這一天晚上,許多西坡村的村民都在自家炕頭上輾轉反側,難以入眠。零點看書.org《


    三郎那一句,咱村這麽多戶人家,可是養活不了一個馮狗兒,著實是問得紮心了。


    若說過去村中窮困,在顧及自家之餘,又要養活一個馮狗兒,肯定不容易,可現在大夥兒的日子都好多了不是嘛,家家戶戶哪怕隻要勻出一點點,也夠那祖孫二人吃飽穿暖的了。


    說來說去,還是摳門,從前的日子不好過,家家戶戶都緊吧,過日子那是一省再省,現如今村子裏富裕了,可大夥兒卻還是不舍得花錢,就喜歡可勁兒掙錢,看家裏的糧倉堆得滿滿的,櫃子裏的布料堆得多多的,銅錢一串一串存起來,一想到又有哪裏要花錢了,心裏就止不住的肉疼。


    在羅三郎回來以前,他們還覺得自己摳得挺有道理,畢竟自家的娃娃自家養,那還不是天經地義的事情,誰願意幫別人養娃娃,既然親娘來了,那就跟親娘走吧,不是挺好的。


    結果羅用回來以後一調查,查出來那對夫妻竟是因為在外頭欠了別人錢財,想拿馮狗兒去抵債,眾人心中頓時就像是被人重重給敲了一錘子,再回頭去想那一日的情形,若不是被那羅四娘給攔了一下,那兩個人真的就要得逞了。


    帶著這樣沉重又複雜的心情等在村口,很多人心裏還以為待羅用回來以後,說不定還能寬慰他們兩句,畢竟他們也是不知緣由不是嘛。

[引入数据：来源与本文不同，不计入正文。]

(* ===================================================================== *)
(** ** Validation: overlap, acceptance, empty names *)
(* ===================================================================== *)

(** C1, as it holds: for every raw configuration that is structurally valid
    and in which the value variable, or a weight or secondary reference
    that is set and not empty, occurs among the row and column variables,
    [validate_config] raises a [ConfigValidationError] whose message holds
    the [repr] of every overlapping name, and [stata_to_df] raises that
    same error without a single call to the session. *)
Theorem C1_overlap_rejected `{!Py.SetOrder} `{!Py.Repr} (raw : gmap string value) (m : ConfigModel) :
  structural raw = inr m →
  (∃ x, overlaps m x) →
  ∃ text cause,
    validate_config raw = Err (Raised ConfigValidationError text cause) ∧
    (∀ x, overlaps m x → Py.infix_of (Py.repr_str x) text) ∧
    ∀ env ext valuelabel s, ∃ s',
      stata_to_df env ext raw valuelabel s = (Err (Raised ConfigValidationError text cause), s')
      ∧ calls s' = calls s.
Proof.
  intros Hs [x0 Hx0].
  assert (overlap m ≠ ∅) as Hne.
  { apply elem_of_overlap in Hx0. set_solver. }
  assert (validate_config raw =
          Err (Raised ConfigValidationError
                 (validation_failed_text
                    [Pydantic.value_error
                       ("Overlap detected between index variables (row_var, col_var) and core variables (value_var, pweight, secondary_ref): "
                        +:+ repr_set (overlap m))])
                 (FromValidationError
                    [Pydantic.value_error
                       ("Overlap detected between index variables (row_var, col_var) and core variables (value_var, pweight, secondary_ref): "
                        +:+ repr_set (overlap m))]))) as Hval.
  { unfold validate_config, model_validate. rewrite Hs.
    by rewrite (check_variable_names_distinct_overlap m Hne). }
  eexists _, _. split; [exact Hval|]. split.
  - intros x Hx. apply elem_of_overlap in Hx.
    unfold validation_failed_text.
    do 2 apply infix_of_app_l. cbn -[String.append].
    unfold error_line. cbn -[String.append].
    do 5 apply infix_of_app_l.
    by apply repr_set_names.
  - intros env ext valuelabel s.
    destruct (stata_to_df_invalid env ext raw valuelabel s _ Hval) as (s' & Hrun & Hc & _).
    eauto.
Qed.

Lemma C1_overlap_rejected_witness :
  ∃ text cause,
    validate_config (cfg_raw ["w"] ["year"] "w") = Err (Raised ConfigValidationError text cause) ∧
    Py.infix_of "'w'" text.
Proof.
  destruct (C1_overlap_rejected (cfg_raw ["w"] ["year"] "w")
              {| row_var := ["w"]; col_var := ["year"]; value_var := "w";
                 pweight := None; secondary_ref := None |})
    as (text & cause & Hval & Hnames & _).
  - vm_compute. reflexivity.
  - exists "w". split; [apply list_elem_of_In; simpl; auto | left; reflexivity].
  - exists text, cause. split; [exact Hval|].
    apply (Hnames "w"). split; [apply list_elem_of_In; simpl; auto | left; reflexivity].
Defined.

(** C1 as stated fails: a weight that is present (not [None]) and occurs in
    [row_var] passes validation when it is the empty string. *)
Lemma C1_counterexample :
  structural (<["pweight" := VStr ""]> (cfg_raw [""] ["year"] "income"))
  = inr {| row_var := [""]; col_var := ["year"]; value_var := "income";
           pweight := Some ""; secondary_ref := None |}
  ∧ "" ∈ [""] ++ ["year"]
  ∧ validate_config (<["pweight" := VStr ""]> (cfg_raw [""] ["year"] "income"))
    = Ok {| row_var := [""]; col_var := ["year"]; value_var := "income";
            pweight := Some ""; secondary_ref := None |}.
Proof.
  split; [vm_compute; reflexivity|].
  split; [apply list_elem_of_In; simpl; auto|].
  vm_compute. reflexivity.
Qed.

(** With a structural violation next to the overlap, the message reports
    the violation and not the overlap. *)
Example overlap_behind_structural_error :
  validate_config (<["pweight" := VInt 5]> (cfg_raw ["x"] ["y"] "x"))
  = Err (Raised ConfigValidationError
           (validation_failed_text [Pydantic.string_type_error [LField "pweight"]])
           (FromValidationError [Pydantic.string_type_error [LField "pweight"]])).
Proof. vm_compute. reflexivity. Qed.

    羅三郎對待同村人向來都是寬厚的,從前那殷家人那般,都未見他說過一句重話。結果羅用回來以後的表現,卻很是出人意料。


    “羅三郎這回是惱了咱吧。”一個漢子在炕上翻了個身說道。


    “定是。”他妻子應聲。


    “唉……我想來想去,還得是因那羅四娘,若不是因為家裏人,三郎很少有與人急眼的時候。”那漢子歎氣道。


    “羅四娘是羅四娘,馮狗兒是馮狗兒,你忘了早前他幫殷家出去尋殷大娘的時候?三郎對咱村子裏的娃娃上心著呢。”他妻子言道。

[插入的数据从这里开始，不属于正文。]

(** C1: in every run each future is resolved at most once and each entry
    is removed at most once.  A send that comes back from its wait has
    had its entry removed exactly once, and so it stays.  An entry
    leaves the table only when a callback of its request is called with a
    payload or when its send resumes after the cancellation of its wait.
    The path that comes second does nothing: a message for an entry that
    is gone changes nothing, and a timeout that finds the entry gone only
    returns.  A future that is not done has its entry in the table, and
    no step changes a future that is done. *)
Theorem resolved_and_removed_once s :
  reachable X s →
  (∀ fut, resolutions fut (history s) ≤ 1) ∧
  (∀ rid, pops rid (history s) ≤ 1) ∧
  (∀ tid t l s1 evs s2,
     tasks s !! tid = Some t → in_wait t = Some l →
     step X (Wake tid) s = Some s1 → tasks s1 !! tid = None →
     run X evs s1 = Some s2 →
     pops (request_id l) (history s2) = 1 ∧
     pending_responses s2 !! request_id l = None) ∧
  (∀ rid fut ev s1,
     pending_responses s !! rid = Some fut → step X ev s = Some s1 →
     pending_responses s1 !! rid ≠ Some fut → removal_path rid ev s) ∧
  (∀ token sub payload,
     callbacks s !! token = Some sub →
     pending_responses s !! h_request_id (sub_handler sub) = None →
     step X (Message token payload) s = Some s) ∧
  (∀ tid l,
     tasks s !! tid = Some (SendCancelled l) →
     pending_responses s !! request_id l = None →
     step X (Wake tid) s = Some (finish tid (Failure "Command timeout") s)) ∧
  (∀ fut, futures s !! fut = Some Pending →
     ∃ rid, pending_responses s !! rid = Some fut) ∧
  (∀ fut f ev s1,
     futures s !! fut = Some f → done f = true → step X ev s = Some s1 →
     futures s1 !! fut = Some f).
Proof.
  intros Hs. pose proof (reachable_correlated X s Hs) as Hcor.
  pose proof (reachable_ids_ok X s Hs) as Hids.
  split_and!.
  - apply Hcor.
  - apply Hcor.
  - intros tid t l s1 evs s2 Htid Hl Hstep Hgone Hrun.
    assert (pops (request_id l) (history s1) = 1) as Hone.
    { assert (∃ t, tasks s !! tid = Some t ∧ locals t = Some l) as Htask.
      { exists t. split; [done|]. by destruct t; simplify_eq/=. }
      unfold step in Hstep. rewrite Htid in Hstep.
      destruct t; simplify_eq/=.
      - by eapply send_command_resolved_pops; eauto.
      - unfold wait_for_resumed in Hstep.
        destruct (futures s !! response_future l) as [[]|] eqn:Hfut;
          try (by eapply send_command_resolved_pops; eauto).
        simplify_eq/=. by rewrite lookup_insert_eq in Hgone.
      - unfold wait_for_cancelled in Hstep.
        destruct (futures s !! response_future l) as [[]|] eqn:Hfut;
          try (by eapply send_command_resolved_pops; eauto).
        simplify_eq/=. destruct Htask as (t & Ht & Hlt).
        pose proof (task_entry s Hcor tid t l Ht Hlt) as Hentry.
        unfold send_command_timed_out, finish, pop_pending, emit.
        destruct (pending_responses s !! request_id l) as [fut|] eqn:Hrid;
          simpl.
        + rewrite !pops_app, !pops_singleton. simpl.
          rewrite (pending_unpopped s Hcor _ _ Hrid).
          by rewrite bool_decide_eq_true_2.
        + destruct Hentry as [?|[_ Hone]]; [done|].
          by rewrite pops_app, Hone, pops_singleton. }
    assert (reachable X s2) as Hs2.
    { eapply reachable_run; [|done]. by eapply reachable_step. }
    pose proof (reachable_correlated X s2 Hs2) as Hcor2.
    assert (pops (request_id l) (history s2) = 1) as Hone2.
    { pose proof (popped_once s2 Hcor2 (request_id l)).
      pose proof (pops_prefix (request_id l) _ _ (history_run X evs s1 s2 Hrun)).
      lia. }
    split; [done|].
    destruct (pending_responses s2 !! request_id l) as [fut|] eqn:Hrid; [|done].
    pose proof (pending_unpopped s2 Hcor2 _ _ Hrid). lia.
  - intros rid fut ev s1 Hrid Hstep Hgone. by eapply entry_removed_by.
  - intros token sub payload Hsub Habsent. unfold step. rewrite Hsub.
    by rewrite on_message_absent.
  - intros tid l Htid Habsent. unfold step. rewrite Htid.
    unfold wait_for_cancelled.
    rewrite (reachable_cancelled_ok X s Hs tid l Htid).
    unfold send_command_timed_out. by rewrite Habsent.
  - apply (reachable_registered_ok X s Hs).
  - intros fut f ev s1 Hfut Hdone Hstep. by eapply done_future_step.
Qed.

    “當時我也是糊塗了,怎的竟想不到那一茬,隻道是親娘呢,再如何……唉,糊塗啊,還不如四娘一個小丫頭。”村人們一輩子生活在西坡村,見識也很有限,以己度人,自己是個疼孩子的,就以為天下人都該是疼孩子的。


    “若是田村正在家,定然就不能鬧出這般事情,咱這村裏頭,也就三郎與田村正心裏最明白,有主意。”他媳婦說道。


    “你倒是嫁了個蠢漢子來。”那漢子苦笑道。


    “蠢婆子嫁蠢漢子,那不是剛好。”那妻子也笑:“早些睡吧,明日一早你去馮家,幫馮阿婆把她那炕頭重新盤過一遍,再砍些柴禾過去,眼瞅著天也涼了。”


    羅家這一邊,傍晚那時候,羅用將馮狗兒帶回自己家中,兩人一起吃過了晚飯以後,羅用便馮狗兒他是否已經知曉了他阿娘的事。


    “嗯。”馮狗兒垂著頭應了一聲。


    “她二人現如今被關在縣衙之中,不過並無什麽大礙,過幾日就放出來了,這個事你知道就好,莫要與別人提及。”羅用並不知道馮狗兒對他這個阿娘究竟是什麽看法,不過還是將事情給他說清楚,免得他多想。


    “嗯。”馮狗兒有些吃驚的樣子,抬頭看了羅用一眼,然後很快又把頭垂下了。


    “咱們村的人若是早早得知這其中因由,也斷不會讓你跟他們走。”羅用又道。


    “倒也沒說讓我跟他們走。”馮狗兒低聲道。村人們那一日的態度確實像是要他跟自己阿娘走的樣子,不過後來被四娘給嗆了幾句,也就沒人再說什麽。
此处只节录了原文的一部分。